> _TASK TO COMPLETE_:
Show every line of the data that includes the word "cycle".

[Stored data entries]
[Start of section]
(* ===== verification/_CoqProject ===== *)
-Q . S2P
Prelude.v
BlockMap.v
DataDistribution.v
FirstTouch.v
FirstTouchNodes.v
GlobalPtr.v
Mem.v
Swdsm.v
SwdsmBase.v
SwdsmInv.v
SwdsmDir.v
SwdsmOps.v
SwdsmLoad.v
SwdsmHandler.v
SwdsmSync.v
SwdsmBarrier.v
Atomics.v
SwdsmSpec.v
SwdsmTheorems.v
HandlerThreads.v
Mempool.v
Alloc.v
AllocSpec.v
NewDelete.v
Env.v
Init.v
Locks.v
McsLock.v
Coherence.v
Backends.v
TasOnDsm.v
PoolOnDsm.v
NodeBarrier.v
CohortLock.v
Reset.v
VirtualMemory.v
ThreadBarrier.v
MpiLock.v
Signal.v
SingleNodeBackend.v
PoolInit.v
System.v
WriteBuffer.v
CacheLock.v
Statistics.v
Interface.v
WriteBufferDsm.v
Lemma prime_rounds : exists k, 0 < k /\ total_size d = k * N * P * B /\
  size_per_node d = k * P * B /\ total_size d / B = k * N * P /\ (B | total_size d) /\
  0 < B /\ N * B <= total_size d.
Proof using Hd Hbs Hfit.
  pose proof prime_of_eq as [HP2 HNP]. destruct Hd, Hfit as [k Hk]. exists k.
  fold P N in Hk. fold N in so_total0, so_nodes0.
  assert (Ht : total_size d = k * N * P * B) by (unfold B; lia).
  assert (HB : 0 < B) by (unfold B, granularity; lia).
  assert (0 < N * P * B) by (apply Z.mul_pos_pos; nia).
  assert (0 < k) by nia.
  repeat split; try done.
  - assert (N * (size_per_node d - k * P * B) = 0) by lia. nia.
  - rewrite Ht, Z.div_mul by lia. done.
  - exists (k * N * P). lia.
  - assert (N * B * 1 <= N * B * (k * P)) by (apply Z.mul_le_mono_nonneg_l; nia). lia.
Qed.

Lemma prime_mul64 : mul64 bs granularity = B.
Proof using Hd Hbs Hfit.
  destruct prime_rounds as (k & ? & ? & ? & ? & ? & HB & Hle).
  pose proof prime_of_eq as [HP2 HNP]. destruct Hd.
  assert (B <= N * B) by nia. unfold mul64, B in *. unwrap. done.
Qed.

Lemma prime_homenode_of r :
  0 <= r < total_size d ->
  prime_mapp_homenode d bs (start_address d + r) = Ok (two_phase_home N P (r / B)).
Proof using Hd Hbs Hfit.
  intros Hr. destruct prime_rounds as (k & ? & ? & ? & ? & Hdv & HB & Hle).
  pose proof prime_of_eq as [HP2 HNP]. pose proof (two_phase_home_bound N P ltac:(lia) ltac:(lia) (r / B)) as Hh.
  unfold prime_mapp_homenode. rewrite prime_mul64, page_base_of by done.
  destruct (page_base_block B r HB ltac:(by exists bs)) as [-> _].
  fold P N. pose proof (Z.mod_pos_bound (r / B) P ltac:(lia)).
  pose proof (Z.div_mod (r / B) P ltac:(lia)).
  pose proof (Z.div_pos r B ltac:(lia) ltac:(lia)).
  pose proof (Z.div_pos (r / B) P ltac:(lia) ltac:(lia)).
  pose proof (Z.div_le_upper_bound r B r ltac:(lia) ltac:(nia)).
  assert (0 <= r / B / P * (P - N) <= r / B) by nia.
  destruct Hd. fold N in so_nodes0. unfold two_phase_home in *.
  destruct (Z.leb_spec N (r / B mod P)); unwrap; by apply check_homenode_ok.
Qed.

Lemma prime_search_ok b : forall c h hc drift,
  0 <= b -> h <= b -> 0 <= h < N -> 0 <= c -> c + drift < B -> 0 <= drift -> 0 <= hc ->
  (two_phase_rank N P h (b + 1) + hc + 1) * B <= size_per_node d ->
  (b + 1) * B <= total_size d ->
  prime_mapp_search (Z.to_nat (b + 1)) d bs h (b * B + c) hc drift
  = Ok ((two_phase_rank N P h (b + 1) + hc) * B + c + drift).
Proof using Hd Hbs Hfit.
  destruct prime_rounds as (k & Hk & Ht & Hspn & Htd & Hdv & HB & Hle).
  pose proof prime_of_eq as [HP2 HNP]. pose proof (spn_le_total d Hd) as Hst.
  remember (Z.to_nat (b + 1)) as fuel eqn:Hfuel.
  revert b Hfuel. induction fuel as [|fuel IH]; intros b Hfuel c h hc drift Hb Hhb Hh Hc Hcd Hdr Hhc Hcap Htot;
    [lia|].
  destruct Hd. simpl prime_mapp_search. rewrite prime_mul64. fold N P.
  assert (HbB : 0 <= b * B) by (apply Z.mul_nonneg_nonneg; lia).
  assert (Haddr : 0 <= b * B + c < total_size d) by lia.
  rewrite (add64_small (start_address d)), prime_homenode_of by lia. cbn [mbind outcome_bind].
  destruct (div_mod_split (b * B + c) B b c ltac:(lia) ltac:(ring)) as [-> ->].
  pose proof (two_phase_rank_succ N P ltac:(lia) ltac:(lia) h b Hh) as Hsucc.
  pose proof (two_phase_rank_nonneg N P ltac:(lia) ltac:(lia) h b Hh Hb) as Hnn.
  set (rk := two_phase_rank N P h b) in *. rewrite Hsucc in *.
  pose proof (Z.div_pos b N ltac:(lia) ltac:(lia)).
  pose proof (Z.div_le_upper_bound b N b ltac:(lia) ltac:(nia)).
  rewrite (mul64_small N B) by lia.
  (* the stop test, restricted to the home found *)
  destruct (Z.eqb_spec (two_phase_home N P b) h) as [Eh|Eh]; simpl; cycle 1.
  { rewrite !andb_false_r. simpl.
    assert (h < b).
    { destruct (Z.lt_ge_cases h b); [done|]. assert (h = b) as -> by lia.
      destruct (two_phase_first N P ltac:(lia) ltac:(lia) b ltac:(lia)). lia. }
    assert (rk + 0 + hc + 1 <= size_per_node d) by (apply (mul_le_cap _ B); lia).
    assert (1 * B <= b * B) by (apply Z.mul_le_mono_nonneg_r; lia).
    rewrite Z.add_0_r in *. unwrap.
    replace (b * B + c - B) with ((b - 1) * B + c) by ring.
    rewrite IH by (rewrite ?Z.sub_add; fold rk; lia). rewrite Z.sub_add. fold rk.
    f_equal. lia. }
  rewrite !andb_true_r.
  assert (rk + 1 + hc + 1 <= size_per_node d) by (apply (mul_le_cap _ B); lia).
  destruct (orb (b * B + c <=? N * B) (N <=? b mod P)) eqn:Estop; cycle 1.
  { apply orb_false_iff in Estop as [E1 E2]. apply Z.leb_gt in E1, E2.
    assert (N <= b) by (apply (block_lt_cancel _ _ B c); lia).
    assert (h < b) by lia.
    assert (1 * B <= b * B) by (apply Z.mul_le_mono_nonneg_r; lia).
    unwrap. replace (b * B + c - B) with ((b - 1) * B + c) by ring.
    rewrite IH by (rewrite ?Z.sub_add; fold rk; lia). rewrite Z.sub_add. fold rk.
    f_equal. lia. }
  assert (b / N = rk) as ->.
  { unfold rk. rewrite <- Eh. apply two_phase_rank_stop; [lia..|].
    apply orb_true_iff in Estop as [E|E]; apply Z.leb_le in E; [left|by right].
    apply (block_le_cancel _ _ B c); lia. }
  assert (0 <= rk * B) by (apply Z.mul_nonneg_nonneg; lia).
  assert (0 <= (hc + 1) * B) by (apply Z.mul_nonneg_nonneg; lia).
  assert (rk * B + (hc + 1) * B + B <= size_per_node d) by lia.
  unwrap. f_equal. ring.
Qed.

Lemma prime_offset_of r :
  0 <= r < total_size d ->
  prime_mapp_local_offset d bs (start_address d + r)
  = Ok (two_phase_rank N P (two_phase_home N P (r / B)) (r / B) * B + r mod B).
Proof using Hd Hbs Hfit.
  intros Hr. destruct prime_rounds as (k & Hk & Ht & Hspn & Htd & Hdv & HB & Hle).
  pose proof prime_of_eq as [HP2 HNP]. pose proof (spn_le_total d Hd) as Hst.
  unfold prime_mapp_local_offset. rewrite prime_mul64, page_base_of, rel_of by done.
  fold N P. destruct (page_base_block B r HB ltac:(by exists bs)) as [-> Hpos].
  pose proof (Z.mod_pos_bound r granularity ltac:(done)) as Hdr.
  pose proof (Z.mod_pos_bound (r - r mod granularity) B HB) as Hc.
  set (drift := r mod granularity) in *. set (c := (r - drift) mod B) in *.
  pose proof (Z.mod_pos_bound r B HB) as Hrm. pose proof (Z.div_mod r B ltac:(lia)) as Hrd.
  pose proof (block_index_range _ _ r HB Hdv Hr) as Hbr. rewrite Htd in Hbr.
  assert (Hpb : r - drift = r / B * B + c) by lia. rewrite Hpb.
  set (b := r / B) in *. set (h := two_phase_home N P b).
  pose proof (two_phase_home_bound N P ltac:(lia) ltac:(lia) b) as Hh. fold h in Hh.
  pose proof (two_phase_rank_bound N P ltac:(lia) ltac:(lia) b k ltac:(lia) ltac:(lia)) as Hrb.
  pose proof (two_phase_rank_nonneg N P ltac:(lia) ltac:(lia) h b Hh ltac:(lia)) as Hrn.
  fold h in Hrb. set (rk := two_phase_rank N P h b) in *.
  assert (0 <= rk * B) by (apply Z.mul_nonneg_nonneg; lia).
  assert ((rk + 1) * B <= size_per_node d) by (rewrite Hspn; apply Z.mul_le_mono_nonneg_r; lia).
  assert (0 <= b * B) by (apply Z.mul_nonneg_nonneg; lia).
  destruct Hd. rewrite (mul64_small N B) by lia.
  destruct ((b * B + c <=? N * B) || (N <=? b mod P)) eqn:Estop.
  - assert (b / N = rk) as ->.
    { apply two_phase_rank_stop; [lia..|].
      apply orb_true_iff in Estop as [E|E]; apply Z.leb_le in E; [left|by right].
      apply (block_le_cancel _ _ B c); lia. }
    unwrap. simpl. rewrite check_offset_ok by lia. f_equal. lia.
  - apply orb_false_iff in Estop as [E1 E2]. apply Z.leb_gt in E1, E2.
    assert (N <= b) by (apply (block_lt_cancel _ _ B c); lia).
    assert (1 * B <= b * B) by (apply Z.mul_le_mono_nonneg_r; lia).
    rewrite prime_homenode_of by done. fold b h. cbn [mbind outcome_bind].
    rewrite sub64_small by lia.
    replace (b * B + c - B) with ((b - 1) * B + c) by ring.
    replace (Z.to_nat b) with (Z.to_nat (b - 1 + 1)) by (f_equal; lia).
    rewrite prime_search_ok by (rewrite ?Z.sub_add; fold rk; lia).
    rewrite Z.sub_add. fold rk. cbn [mbind outcome_bind].
    rewrite check_offset_ok by lia. f_equal. lia.
Qed.
Lemma cache_offset pl s r n v pg : dirs_ok pl s -> 0 <= r < N -> 0 <= n < N -> n <> r -> 0 <= v <= used s n ->
  let s' := put_offset s r n v in
  dirs_ok pl s' /\ evolves pl s pl s' r pg /\ (forall m, used s' m = used s m) /\ forall w q, entry s' w q = entry s w q.
Proof.
  intros H Hr Hn Hne Hv s'. destruct (table_ok_cache d s r n v (do_table _ _ H) Hr Hn Hne Hv) as [Ht Hu].
  assert (Ee : forall w q, entry s' w q = entry s w q) by (intros; by apply entry_ext).
  assert (Hf : forall q x, full pl s q x -> full pl s' q x).
  { intros q x (h & o & y & -> & E & Hy & Hh). exists h, o, y. unfold hosted. rewrite Hu. done. }
  split; [|split; [|done]].
  - split; [done| | |intros q Hq|intros x q Hx Hq Hc].
    + destruct (do_places _ _ H) as [P I]. split; [|done]. intros q h o Hq. rewrite Hu. by apply P.
    + rewrite <- (do_count _ _ H). apply sumZ_ext. intros m _. apply Hu.
    + unfold FirstTouch.home_entry. rewrite Ee. destruct (do_home _ _ H q Hq) as [?|[?|?]]; auto.
    + rewrite Ee. destruct (do_local _ _ H x q Hx Hq Hc); auto.
  - assert (Eh : forall q, home_entry s' q = home_entry s q) by (intros q; apply Ee).
    split; intros; rewrite ?Hu, ?Eh, ?Ee in *; auto; lia.
Qed.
[End of section]
> _TASK SOLUTION_:
  destruct (Z.eqb_spec (two_phase_home N P b) h) as [Eh|Eh]; simpl; cycle 1.
  destruct (orb (b * B + c <=? N * B) (N <=? b mod P)) eqn:Estop; cycle 1.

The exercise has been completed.